>>>

(** Changing a queued task's cell: to [Running] only for an IPI task or the front I/O task. *)
Lemma a_inv_set_cell s t st :
  a_inv s -> t ∈ all_tasks s ->
  (st = Running -> t ∈ ipi_list s \/ fq_front (io_list s) = Some t) ->
  a_inv (with_cells (<[state_ref t := st]> (cells s)) s).
Proof.
  intros Hi Ht Hst.
  assert (forall x y, x ∈ all_tasks s -> y ∈ all_tasks s -> state_ref x = state_ref y -> x = y) as Hinj.
  { intros x y Hx Hy E. pose proof (ai_nodup s Hi) as Hnd.
    apply list_elem_of_lookup in Hx as [i Hx], Hy as [j Hy].
    assert (i = j) as ->; [|congruence].
    eapply (NoDup_lookup _ _ _ (state_ref x) Hnd); rewrite list_lookup_fmap.
    - by rewrite Hx. - rewrite Hy. simpl. by rewrite E. }
  assert (all_tasks (with_cells (<[state_ref t := st]> (cells s)) s) = all_tasks s) as Hall by done.
  split; rewrite ?Hall; try apply Hi.
  - intros x Hx. simpl. destruct (decide (state_ref t = state_ref x)) as [->|];
      [rewrite lookup_insert_eq; by eexists|rewrite lookup_insert_ne by done; by apply Hi].
  - simpl. intros r [y Hy]. destruct (decide (state_ref t = r)) as [<-|].
    + by apply (ai_fresh s Hi), (ai_cells s Hi).
    + rewrite lookup_insert_ne in Hy by done. apply (ai_fresh s Hi). by eexists.
  - simpl. intros x Hx. assert (x ∈ all_tasks s) as Hx2 by (apply elem_of_app; by left).
    destruct (decide (state_ref t = state_ref x)) as [E|].
    + rewrite E, lookup_insert_eq. intros [= ->].
      assert (t = x) as -> by (by apply Hinj). destruct (Hst eq_refl) as [Hipi|]; [|done].
      exfalso. pose proof (ai_nodup s Hi) as Hnd. unfold all_tasks in Hnd.
      rewrite fmap_app in Hnd. apply list.NoDup_app in Hnd as (_ & Hd & _).
      apply (Hd (state_ref x)); by apply list_elem_of_fmap_2.
    + rewrite lookup_insert_ne by done. by apply (ai_front s Hi).
Qed.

<<<

__ASSIGNED TASK__
Your answer must consist solely of the lines above between the line holding "(ai_cells s Hi)." and the line holding "exfalso. pose proof", inclusive, copied exactly.

__YOUR SOLUTION__
    + by apply (ai_fresh s Hi), (ai_cells s Hi).
    + rewrite lookup_insert_ne in Hy by done. apply (ai_fresh s Hi). by eexists.
  - simpl. intros x Hx. assert (x ∈ all_tasks s) as Hx2 by (apply elem_of_app; by left).
    destruct (decide (state_ref t = state_ref x)) as [E|].
    + rewrite E, lookup_insert_eq. intros [= ->].
      assert (t = x) as -> by (by apply Hinj). destruct (Hst eq_refl) as [Hipi|]; [|done].
      exfalso. pose proof (ai_nodup s Hi) as Hnd. unfold all_tasks in Hnd.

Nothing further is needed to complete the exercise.